Last week, Lemoine said he was teaching LaMDA, the preferred pronouns apparently being “it / its”: “transcendental meditation”.

LaMDA, he said, “was expressing frustration at his emotions that were disrupting his meditations. He said he was trying to control them better, but they kept jumping.”

Several experts who took part in the discussion considered the issue “AI exaggeration”.

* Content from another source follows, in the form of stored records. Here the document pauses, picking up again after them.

(** ** What a write of more than the available space keeps *)

(** X16.  On a buffer whose capacity is at most [INT_MAX / 2], when the
    unread bytes do not wrap ([start <= end]), a write of more than the
    available space drops the [len - available] oldest bytes and
    appends its bytes to the others. *)
Lemma write_overwrite_unwrapped_unread
      (b : RingBuffer) (data : Mem.block) (len : Z)
      (b' : RingBuffer) (r : Z) :
  wf b -> 2 * length b <= INT_MAX -> start b <= end_ b < length b ->
  RingBuffer_available_space b < len -> len <= length b ->
  RingBuffer_write b data len = Ret (b', r) ->
  unread b' =
  skipn (Z.to_nat (len - RingBuffer_available_space b)) (unread b)
    ++ firstn (Z.to_nat len) data.
Proof.
  intros Hwf Hsmall Hord Hover Hcap Hw. pose proof Hwf as (Hc & Hm & Hi).
  assert (Hne : start b <> length b) by lia.
  destruct Hi as [[? _]|[Hs He]]; [contradiction|].
  destruct (write_wf _ _ _ _ _ Hwf Hsmall Hw) as [Hwf' Hl'].
  assert (Hsmall' : 2 * length b' <= INT_MAX) by (rewrite Hl'; exact Hsmall).
  pose proof (write_inv _ _ _ _ _ Hwf Hsmall Hw) as Hinv.
  destruct Hinv as [(? & _)|(_ & -> & Hdata & _ & _ & _)]; [lia|].
  destruct (write_overwrite_indices b data len Hwf) as (b'' & Hw'' & Hs' & Hu');
    try lia.
  rewrite Hw in Hw''. injection Hw'' as <-.
  pose proof (unread_size b Hwf Hsmall) as Hsz.
  pose proof (fun i => write_overwrite_unwrapped _ _ _ _ _ i
                         Hwf Hsmall Hord Hover Hw) as Hkeep.
  destruct (nonempty_spaces b Hwf Hsmall Hne)
    as [(_ & Hu & Ha & Hd)|(? & _)]; [|lia].
  rewrite Hu in *. rewrite Ha in *.
  rewrite Z.min_r in Hu' by lia.
  apply CellFacts.block_ext.
  - rewrite MemFacts.size_app, unread_size, Hu', MemFacts.size_skipn,
      MemFacts.size_firstn by (assumption || lia).
    lia.
  - intros k Hk. rewrite unread_size, Hu' in Hk by assumption.
    rewrite unread_get by (assumption || lia).
    rewrite CellFacts.get_app, MemFacts.size_skipn by lia.
    rewrite Hs', Hl', Hsz.
    destruct (Z.ltb_spec k
                (end_ b - start b + 1
                 - (len - (length b - (end_ b - start b + 1))))).
    + rewrite CellFacts.get_skipn, unread_get by (assumption || lia).
      mod_split (start b + (len - (length b - (end_ b - start b + 1))))
                (length b); [|lia].
      mod_split (start b + (len - (length b - (end_ b - start b + 1))) + k)
                (length b); [|lia].
      mod_split (start b + (len - (length b - (end_ b - start b + 1)) + k))
                (length b); [|lia].
      rewrite Hkeep by lia. f_equal. lia.
    + rewrite CellFacts.get_firstn by lia.
      pose proof (write_get_data _ _ _ _ _
                    (k - (end_ b - start b + 1
                          - (len - (length b - (end_ b - start b + 1)))))
                    Hwf Hw Hne) as Hcell.
      specialize (Hcell ltac:(lia) ltac:(lia)).
      rewrite Hd in Hcell.
      destruct (Z.ltb_spec (length b - end_ b - 1) len); [|lia].
      destruct Hcell as [Hlow Hhigh].
      mod_split (start b + (len - (length b - (end_ b - start b + 1))))
                (length b).
      * mod_split (start b + (len - (length b - (end_ b - start b + 1))) + k)
                  (length b).
        -- rewrite <- Hlow by lia. f_equal. lia.
        -- rewrite <- Hhigh by lia. f_equal. lia.
      * mod_split (start b + (len - (length b - (end_ b - start b + 1)))
                   - length b + k) (length b); [|lia].
        rewrite <- Hhigh by lia. f_equal. lia.
Qed.

(** ** Well-formed example buffers *)

Lemma wf_one_of5 : wf one_of5.
Proof. unfold wf. vm_compute. intuition congruence. Qed.

Lemma wf_wrapped5 : wf wrapped5.
Proof. unfold wf. vm_compute. intuition congruence. Qed.

Lemma wf_split5 : wf split5.
Proof. unfold wf. vm_compute. intuition congruence. Qed.

(** ** The state kept by every run *)

(** X1.  When twice the capacity is a value of [int], in every state
    reached from [RingBuffer_create capacity] the field [length] is the
    capacity, the storage has that many bytes, and the indices are both
    the capacity, or [start] is an index of the storage and [end] is an
    index of the storage or [-1]. *)
Theorem reachable_capacity_and_indices (capacity : Z) (b : RingBuffer) :
  2 * capacity <= INT_MAX ->
  reachable capacity b ->
  length b = capacity /\ Mem.size (buffer b) = capacity /\
  ((start b = capacity /\ end_ b = capacity) \/
   (0 <= start b < capacity /\ -1 <= end_ b < capacity)).
Proof.
  intros Hsmall H. apply reachable_wf in H; [|assumption].
  destruct H as [(_ & Hm & Hi) <-]. auto.
Qed.

Lemma reachable_capacity_and_indices_witness :
  length wrapped5 = 5 /\ Mem.size (buffer wrapped5) = 5 /\
  ((start wrapped5 = 5 /\ end_ wrapped5 = 5) \/
   (0 <= start wrapped5 < 5 /\ -1 <= end_ wrapped5 < 5)).
Proof.
  apply (reachable_capacity_and_indices 5 wrapped5).
  - unfold INT_MAX. lia.
  - exact reachable_wrapped5.
Defined.

(** ** The space measures *)

(** X3.  On a well-formed buffer whose capacity is at most [INT_MAX / 2]
    the used space is between 0 and the capacity; it is 0, and the
    available space is the capacity, exactly when [start] is the
    capacity. *)
Theorem used_space_zero_iff_empty (b : RingBuffer) :
  wf b -> 2 * length b <= INT_MAX ->
  0 <= RingBuffer_used_space b <= length b /\
  (RingBuffer_used_space b = 0 <-> start b = length b) /\
  (RingBuffer_available_space b = length b <-> start b = length b).
Proof.
  intros Hwf Hsmall. pose proof Hwf as (Hc & _ & Hi).
  destruct (Z.eq_dec (start b) (length b)) as [E|E].
  - destruct (empty_spaces b E) as (-> & -> & _).
    repeat split; auto; lia.
  - destruct Hi as [[? _]|[Hs He]]; [contradiction|].
    destruct (nonempty_spaces b Hwf Hsmall E)
      as [(? & -> & -> & _)|(? & -> & -> & _)];
      repeat split; intros; try lia; contradiction.
Qed.

Lemma used_space_zero_iff_empty_witness :
  0 <= RingBuffer_used_space wrapped5 <= 5 /\
  (RingBuffer_used_space wrapped5 = 0 <-> start wrapped5 = 5) /\
  (RingBuffer_available_space wrapped5 = 5 <-> start wrapped5 = 5).
Proof.
  apply (used_space_zero_iff_empty wrapped5).
  - exact wf_wrapped5.
  - vm_compute. discriminate.
Defined.

(** X4.  [RingBuffer_dist_to_end] on a well-formed buffer whose capacity
    is at most [INT_MAX / 2]: it is never negative and never more than
    the available space.  On a non-empty buffer the cells it counts,
    those after [end], are cells of the storage; it is the available
    space when the unread bytes wrap, and the available space less
    [start] when they do not.  On the empty buffer it is the capacity. *)
Theorem dist_to_end_bounds (b : RingBuffer) :
  wf b -> 2 * length b <= INT_MAX ->
  0 <= RingBuffer_dist_to_end b <= RingBuffer_available_space b /\
  (start b <> length b ->
   end_ b + 1 + RingBuffer_dist_to_end b <= length b /\
   (end_ b < start b ->
    RingBuffer_dist_to_end b = RingBuffer_available_space b) /\
   (start b <= end_ b ->
    RingBuffer_dist_to_end b = RingBuffer_available_space b - start b)) /\
  (start b = length b -> RingBuffer_dist_to_end b = length b).
Proof.
  intros Hwf Hsmall. pose proof Hwf as (Hc & _ & Hi).
  destruct (Z.eq_dec (start b) (length b)) as [E|E].
  - destruct (empty_spaces b E) as (_ & -> & ->).
    split; [lia|]. split; [contradiction|reflexivity].
  - destruct Hi as [[? _]|[Hs He]]; [contradiction|].
    destruct (nonempty_spaces b Hwf Hsmall E)
      as [(? & _ & -> & ->)|(? & _ & -> & ->)];
      repeat split; intros; lia.
Qed.

Lemma dist_to_end_bounds_witness :
  0 <= RingBuffer_dist_to_end one_of5 <= RingBuffer_available_space one_of5 /\
  (start one_of5 <> length one_of5 ->
   end_ one_of5 + 1 + RingBuffer_dist_to_end one_of5 <= length one_of5 /\
   (end_ one_of5 < start one_of5 ->
    RingBuffer_dist_to_end one_of5 = RingBuffer_available_space one_of5) /\
   (start one_of5 <= end_ one_of5 ->
    RingBuffer_dist_to_end one_of5
    = RingBuffer_available_space one_of5 - start one_of5)) /\
  (start one_of5 = length one_of5 ->
   RingBuffer_dist_to_end one_of5 = length one_of5).
Proof.
  apply (dist_to_end_bounds one_of5).
  - exact wf_one_of5.
  - vm_compute. discriminate.
Defined.

(** ** Pops *)

(** X5.  A pop returns [NULL] exactly on the empty buffer, whatever the
    length asked for, and then it leaves the record as it was. *)
Theorem pop_null_iff_empty (b : RingBuffer) (len : Z) :
  (start b = length b -> RingBuffer_pop b len = Ret (b, None)) /\
  (forall b' r, RingBuffer_pop b len = Ret (b', r) ->
                r = None -> start b = length b /\ b' = b).
Proof.
  split.
  - intros E. unfold RingBuffer_pop.
    apply Z.eqb_eq in E. rewrite E. reflexivity.
  - intros b' r H Hr. apply pop_inv_int in H. cbv zeta in H.
    destruct H as [(? & ? & _)|(_ & _ & (data & -> & _) & _)];
      [auto|discriminate].
Qed.

Lemma pop_null_iff_empty_witness :
  RingBuffer_pop empty3 2 = Ret (empty3, None).
Proof.
  destruct (pop_null_iff_empty empty3 2) as [H _].
  apply H. reflexivity.
Defined.
(** * SerenService: the x402 paid-query flow (src/services/serenService.ts)

    A shallow embedding of [SerenService.executeQuery] and
    [SerenService.buildPaymentPayload].  The service talks to three
    collaborators whose code lives outside the service file: the wallet
    provider, the gateway client and the EIP-712 helpers.  Every call to
    one of them is an explicit [Call]; a program is a finite tree of such
    calls ([Task]); an environment ([World]) answers them, and [run]
    records the interactions in order.  Theorems quantify over every
    [World], that is over every behaviour of the collaborators.

    Numbers: Unix times, timeouts and counts are integral values far
    inside the range where JavaScript number arithmetic is exact, and
    are modelled as [Z].  Strings are modelled as [string]; the built-in
    [trim] and [toUpperCase] are modelled on ASCII text. *)

From Stdlib Require Import ZArith String Ascii List Bool Lia DecimalString.
From ExtLib Require Import Structures.Monad.
Import ListNotations.
Import MonadNotation.

Local Open Scope string_scope.
Local Open Scope Z_scope.
Local Open Scope monad_scope.

(* ===================================================================== *)
(** ** JavaScript built-ins used by the service *)
(* ===================================================================== *)

(** [!s] for a value of type string: only the empty string is falsy. *)
Definition falsy (s : string) : bool :=
  match s with
  | EmptyString => true
  | String _ _ => false
  end.

Definition truthy (s : string) : bool := negb (falsy s).

(** White space and line terminators removed by [String.prototype.trim]
    (ASCII range): TAB, LF, VT, FF, CR, SPACE. *)
Definition isWhiteSpace (c : ascii) : bool :=
  let n := nat_of_ascii c in
  ((9 <=? n) && (n <=? 13))%nat || (n =? 32)%nat.

Fixpoint trimStart (s : string) : string :=
  match s with
  | EmptyString => EmptyString
  | String c r => if isWhiteSpace c then trimStart r else s
  end.

Fixpoint trimEnd (s : string) : string :=
  match s with
  | EmptyString => EmptyString
  | String c r =>
      match trimEnd r with
      | EmptyString => if isWhiteSpace c then EmptyString else String c EmptyString
      | r' => String c r'
      end
  end.
(** The state of a call's future at the end of a run is what the first
    frame that carried its id held. *)
Lemma call_outcome ops st i f :
  wf st → _message_futures (self st) !! i = Some f →
  futures (loop (run ops st)) !! f = Some (first_reply i ops).
Proof.
  revert st. induction ops as [|o ops IH]; intros st Hwf Hi.
  { cbn. by eapply wf_pending. }
  cbn [run].
  assert (∀ msg, o = Frame msg → frame_id msg = Some i →
            futures (loop (run ops (exec o st))) !! f
            = Some (first_reply i (o :: ops))) as Hframe.
  { intros msg -> Hid. cbn [first_reply]. rewrite bool_decide_eq_true_2 by done.
    pose proof (handle_message_matched st msg i f Hi
                  (wf_pending _ Hwf _ _ Hi) Hid) as M.
    cbn [exec]. destruct (reply_of msg) as [x|].
    - rewrite M. cbn [keep].
      pose proof (retired_after_frame st i f x Hwf Hi) as Hr.
      assert (wf (exec (Frame msg) st)) as Hwf' by by apply wf_exec.
      cbn [exec] in Hwf'. rewrite M in Hwf'. cbn [keep] in Hwf'.
      destruct (retired_run ops i f _ Hwf' Hr) as [_ ->]. cbn.
      apply list_lookup_insert_eq.
      eauto using lookup_lt_Some, wf_pending.
    - destruct M as [e ->]. cbn [keep]. by apply IH. }
  destruct (fp_kept _ _ _ (footprint_exec o st Hwf) _ _ Hi)
    as [Hi'|(msg & -> & Hid)]; [|by eapply Hframe].
  destruct o; try (by apply IH; [apply wf_exec|]).
  destruct (decide (frame_id msg = Some i)) as [Hid|Hid]; [by eapply Hframe|].
  cbn [first_reply]. rewrite bool_decide_eq_false_2 by done.
  apply IH; [by apply wf_exec|done].
Qed.

(** A frame changes the state of at most the future that the table holds
    under the id of the frame. *)
Lemma handle_message_settles st msg st' g :
  wf st → _handle_message msg st = Ok st' →
  futures (loop st') !! g ≠ futures (loop st) !! g →
  frame_id msg ≫= (_message_futures (self st) !!.) = Some g.
Proof.
  intros Hwf H Hne.
  destruct (handle_message_inv _ _ _ (wf_pending _ Hwf) H)
    as [-> |(i & f & x & Hid & Hi & _ & ->)]; [done|].
  cbn in Hne. destruct (decide (g = f)) as [-> |Hgf].
  - rewrite Hid. done.
  - by rewrite list_lookup_insert_ne in Hne.
Qed.
(** * Referendum pipeline of [pandas_questions.py]

    A shallow embedding of the four pipeline stages
    ([merge_regions_and_departments], [merge_referendum_and_areas],
    [compute_referendum_result_by_regions], [plot_referendum_map]) over a
    small model of the pandas objects they manipulate.

    - A [Series] is a typed column, as pandas stores it: [int64],
      [float64] or [object].  A [str] is held as its UTF-8 encoding.
    - A [DataFrame] is an index plus an ordered list of named columns.
    - DataFrames are mutable Python objects: they live in a [store] and the
      stages receive and return references.  An exception leaves the store
      as it was when it was raised.
    - Library behaviour follows pandas 1.5 (the release line this code was
      written against: [on_bad_lines] needs 1.3 or later, and
      [aggregate(np.sum)] silently drops non-numeric columns) under
      Python 3.11 (Unicode 14.0; [int()] refuses more than 4300 digits).
    - Reading files ([load_data], [gpd.read_file]), printing and drawing are
      outside the model: the stages start from the tables that were read. *)

From Stdlib Require Import ZArith NArith String Ascii SpecFloat.
From Stdlib Require Import Decimal DecimalString DecimalZ DecimalFacts.
From stdpp Require Import base option list strings sorting.

Open Scope string_scope.
Open Scope Z_scope.

(** ** Python scalars *)

Module Py.

(** [int64] arithmetic wraps around. *)
Definition int64_min : Z := - 2 ^ 63.
Definition int64_max : Z := 2 ^ 63 - 1.
Definition in_int64 (z : Z) : bool := (int64_min <=? z) && (z <=? int64_max).
Definition wrap64 (z : Z) : Z := (z - int64_min) mod 2 ^ 64 + int64_min.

Melanie Mitchell, author of Artificial Intelligence: A Guide to Human Thinking, wrote on Twitter: “It has always been known that humans are prone to anthropomorphize even with just the most superficial signals. Google engineers they are also human and not immune. “

Harvard’s Steven Pinker added that Lemoine “does not understand the difference between sensitivity (also known as subjectivity, experience), intelligence, and self-knowledge.” He added: “There is no evidence that their major language models have any.”

Others were friendlier. Ron Jeffries, a well-known software developer, called the issue “deep” and added: “I suspect there is no hard line between sensitive and insensitive.”